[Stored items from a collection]

Inductive outcome (A : Type) : Type :=
| Done (a : A)
| Fault (f : fault).
Arguments Done {A} a.
Arguments Fault {A} f.

#[export] Instance outcome_ret : MRet outcome := @Done.
#[export] Instance outcome_bind : MBind outcome :=
  fun A B k o => match o with Done a => k a | Fault f => Fault f end.

#[export] Instance fault_eq_dec : EqDecision fault.
Proof. solve_decision. Defined.

#[export] Instance outcome_eq_dec {A} `{EqDecision A} : EqDecision (outcome A).
Proof. solve_decision. Defined.

(** An array read: the element, or an out-of-bounds fault. *)
Definition rd {A} (l : list A) (i : Z) : outcome A :=
  if decide (0 <= i)%Z then
    match l !! Z.to_nat i with Some v => Done v | None => Fault OutOfBounds end
  else Fault OutOfBounds.

(** An array write, with the same bound. *)
Definition wr {A} (l : list A) (i : Z) (v : A) : outcome (list A) :=
  if decide (0 <= i < Z.of_nat (length l))%Z then Done (<[Z.to_nat i := v]> l)
  else Fault OutOfBounds.

(** Unsigned division with the hardware trap on a zero divisor. *)
Definition udiv (a b : Z) : outcome Z :=
  if decide (b = 0)%Z then Fault DivByZero else Done (a / b)%Z.

(* ------------------------------------------------------------------ *)
(** ** Machine integers: values in [Z], reduced to their width *)

Declare Scope c_scope.
Delimit Scope c_scope with C.

Definition u8 (z : Z) : Z := (z mod 256)%Z.
Definition u16 (z : Z) : Z := (z mod 65536)%Z.
Definition u32 (z : Z) : Z := (z mod 4294967296)%Z.
Definition u64 (z : Z) : Z := (z mod 18446744073709551616)%Z.
Definition i8 (z : Z) : Z := ((z + 128) mod 256 - 128)%Z.
Definition i32 (z : Z) : Z := ((z + 2147483648) mod 4294967296 - 2147483648)%Z.
Definition i64 (z : Z) : Z :=
  ((z + 9223372036854775808) mod 18446744073709551616 - 9223372036854775808)%Z.

(** Shifts of a 32-bit register: the count is taken modulo 32. *)
Definition shr32 (a s : Z) : Z := Z.shiftr a (Z.land s 31).
Definition shl32 (a s : Z) : Z := u32 (Z.shiftl a (Z.land s 31)).

Notation "a >>u s" := (shr32 a s) (at level 40, left associativity) : c_scope.
Notation "a <<u s" := (shl32 a s) (at level 40, left associativity) : c_scope.

(** Range predicates for the widths. *)
Abbreviation is_u8 z := (0 <= z < 256)%Z.
Abbreviation is_u16 z := (0 <= z < 65536)%Z.
Abbreviation is_u32 z := (0 <= z < 4294967296)%Z.
Abbreviation is_u64 z := (0 <= z < 18446744073709551616)%Z.
Abbreviation is_i32 z := (-2147483648 <= z < 2147483648)%Z.

#[global] Arguments u8 : simpl never.
#[global] Arguments u16 : simpl never.
#[global] Arguments u32 : simpl never.
#[global] Arguments u64 : simpl never.
#[global] Arguments i8 : simpl never.
#[global] Arguments i32 : simpl never.
#[global] Arguments i64 : simpl never.

(* ------------------------------------------------------------------ *)
(** ** Counted loops *)

#[local] Open Scope Z_scope.

(** [n] rounds of [body], the index starting at [i] and stepping by [step]. *)
Fixpoint for_loop {S : Type} (n : nat) (i step : Z)
    (body : Z -> S -> outcome S) (s : S) : outcome S :=
  match n with
  | O => Done s
  | Datatypes.S n' => s' ← body i s; for_loop n' (i + step) step body s'
  end.

(** [for (i = start; i < stop; i += step) body]. *)
Definition for_range {S : Type} (start stop step : Z)
    (body : Z -> S -> outcome S) (s : S) : outcome S :=
  for_loop (Z.to_nat ((stop - start + step - 1) / step)) start step body s.

(** [for (i = 0; i < count; i++) body]. *)
Definition for_count {S : Type} (count : Z)
    (body : Z -> S -> outcome S) (s : S) : outcome S :=
  for_range 0 count 1 body s.

(* ------------------------------------------------------------------ *)
(** ** Lemmas: integers *)

Lemma u8_range z : is_u8 (u8 z).
Proof. unfold u8. apply Z.mod_pos_bound. lia. Qed.
Lemma u16_range z : is_u16 (u16 z).
Proof. unfold u16. apply Z.mod_pos_bound. lia. Qed.
Lemma u32_range z : is_u32 (u32 z).
Proof. unfold u32. apply Z.mod_pos_bound. lia. Qed.
Lemma u64_range z : is_u64 (u64 z).
Proof. unfold u64. apply Z.mod_pos_bound. lia. Qed.
Lemma i32_range z : is_i32 (i32 z).
Proof.
  unfold i32.
  pose proof (Z.mod_pos_bound (z + 2147483648) 4294967296 ltac:(lia)). lia.
Qed.
Lemma i8_range z : -128 <= i8 z < 128.
Proof.
  unfold i8. pose proof (Z.mod_pos_bound (z + 128) 256 ltac:(lia)). lia.
Qed.

Lemma u8_id z : is_u8 z -> u8 z = z.
Proof. intros. unfold u8. by apply Z.mod_small. Qed.
Lemma u16_id z : is_u16 z -> u16 z = z.
Proof. intros. unfold u16. by apply Z.mod_small. Qed.
Lemma u32_id z : is_u32 z -> u32 z = z.
Proof. intros. unfold u32. by apply Z.mod_small. Qed.
Lemma u64_id z : is_u64 z -> u64 z = z.
Proof. intros. unfold u64. by apply Z.mod_small. Qed.
Lemma i32_id z : is_i32 z -> i32 z = z.
Proof. intros. unfold i32. rewrite Z.mod_small by lia. lia. Qed.
Lemma i8_id z : -128 <= z < 128 -> i8 z = z.
Proof. intros. unfold i8. rewrite Z.mod_small by lia. lia. Qed.
Lemma i64_id z : -9223372036854775808 <= z < 9223372036854775808 -> i64 z = z.
Proof. intros. unfold i64. rewrite Z.mod_small by lia. lia. Qed.

(** A 32-bit value read back as unsigned after a signed conversion. *)
Lemma u32_i32 z : u32 (i32 z) = u32 z.
Proof.
  unfold u32, i32.
  rewrite Zminus_mod_idemp_l. f_equal. lia.
Qed.

Lemma i32_u32 z : i32 (u32 z) = i32 z.
Proof. unfold i32, u32. by rewrite Zplus_mod_idemp_l. Qed.

Lemma i32_nonneg z : is_u32 z -> 0 <= i32 z -> i32 z = z.
Proof.
  unfold i32. intros Hz Hp.
  pose proof (Z.div_mod (z + 2147483648) 4294967296 ltac:(lia)).
  pose proof (Z.mod_pos_bound (z + 2147483648) 4294967296 ltac:(lia)).
  nia.
Qed.

(** A signed sum that came out non-negative did not wrap. *)
Lemma i32_add_nonneg a b : is_i32 a -> 0 <= b < 2147483648 -> 0 <= i32 (a + b) ->
  i32 (a + b) = a + b.
Proof.
  unfold i32. intros Ha Hb Hp.
  pose proof (Z.div_mod (a + b + 2147483648) 4294967296 ltac:(lia)).
  pose proof (Z.mod_pos_bound (a + b + 2147483648) 4294967296 ltac:(lia)).
  assert ((a + b + 2147483648) / 4294967296 <= 0); [|nia].
  destruct (decide (a + b < 2147483648)).
  - apply Z.lt_succ_r. apply Z.div_lt_upper_bound; lia.
  - exfalso. assert ((a + b + 2147483648) / 4294967296 = 1) as E
      by (symmetry; apply Z.div_unique with (a + b - 2147483648); lia). lia.
Qed.

(** Row-major indices stay inside the array. *)
Lemma index2_bound i j w h : 0 <= i < h -> 0 <= j < w -> 0 <= i * w + j < w * h.
Proof.
  intros Hi Hj. assert (i * w <= (h - 1) * w) by (apply Z.mul_le_mono_nonneg_r; lia).
  assert (0 <= i * w) by (apply Z.mul_nonneg_nonneg; lia). lia.
Qed.

Lemma index3_bound k i j n w h : 0 <= k < n -> 0 <= i < h -> 0 <= j < w ->
  0 <= k * w * h + i * w + j < n * w * h.
Proof.
  intros Hk Hi Hj. pose proof (index2_bound i j w h Hi Hj).
  pose proof (index2_bound k (i * w + j) (w * h) n Hk ltac:(lia)).
  replace (k * w * h) with (k * (w * h)) by lia.
  replace (n * w * h) with (w * h * n) by lia. lia.
Qed.

Lemma mul3_le a b c A B C : 0 <= a <= A -> 0 <= b <= B -> 0 <= c <= C -> a * b * c <= A * B * C.
Proof.
  intros. assert (0 <= a * b) by (apply Z.mul_nonneg_nonneg; lia).
  apply Z.mul_le_mono_nonneg; try lia. apply Z.mul_le_mono_nonneg; lia.
Qed.

Create Rewrite HintDb wrap.
Create HintDb ranges.
#[export] Hint Rewrite u8_id u16_id u32_id u64_id i32_id i8_id i64_id using lia : wrap.

(** Remove every wrap whose argument is in range. *)
Ltac unwrap := autorewrite with wrap.
Tactic Notation "unwrap" "in" hyp(H) := autorewrite with wrap in H.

▶ _Directions_:
Among the records above, a stretch begins at the line containing "Definition udiv (a" and ends at the line containing "#[global] Arguments i8 : simpl never.". Restate that stretch word for word, and nothing else.

▶ _Output of the exercise_:
Definition udiv (a b : Z) : outcome Z :=
  if decide (b = 0)%Z then Fault DivByZero else Done (a / b)%Z.

(* ------------------------------------------------------------------ *)
(** ** Machine integers: values in [Z], reduced to their width *)

Declare Scope c_scope.
Delimit Scope c_scope with C.

Definition u8 (z : Z) : Z := (z mod 256)%Z.
Definition u16 (z : Z) : Z := (z mod 65536)%Z.
Definition u32 (z : Z) : Z := (z mod 4294967296)%Z.
Definition u64 (z : Z) : Z := (z mod 18446744073709551616)%Z.
Definition i8 (z : Z) : Z := ((z + 128) mod 256 - 128)%Z.
Definition i32 (z : Z) : Z := ((z + 2147483648) mod 4294967296 - 2147483648)%Z.
Definition i64 (z : Z) : Z :=
  ((z + 9223372036854775808) mod 18446744073709551616 - 9223372036854775808)%Z.

(** Shifts of a 32-bit register: the count is taken modulo 32. *)
Definition shr32 (a s : Z) : Z := Z.shiftr a (Z.land s 31).
Definition shl32 (a s : Z) : Z := u32 (Z.shiftl a (Z.land s 31)).

Notation "a >>u s" := (shr32 a s) (at level 40, left associativity) : c_scope.
Notation "a <<u s" := (shl32 a s) (at level 40, left associativity) : c_scope.

(** Range predicates for the widths. *)
Abbreviation is_u8 z := (0 <= z < 256)%Z.
Abbreviation is_u16 z := (0 <= z < 65536)%Z.
Abbreviation is_u32 z := (0 <= z < 4294967296)%Z.
Abbreviation is_u64 z := (0 <= z < 18446744073709551616)%Z.
Abbreviation is_i32 z := (-2147483648 <= z < 2147483648)%Z.

#[global] Arguments u8 : simpl never.
#[global] Arguments u16 : simpl never.
#[global] Arguments u32 : simpl never.
#[global] Arguments u64 : simpl never.
#[global] Arguments i8 : simpl never.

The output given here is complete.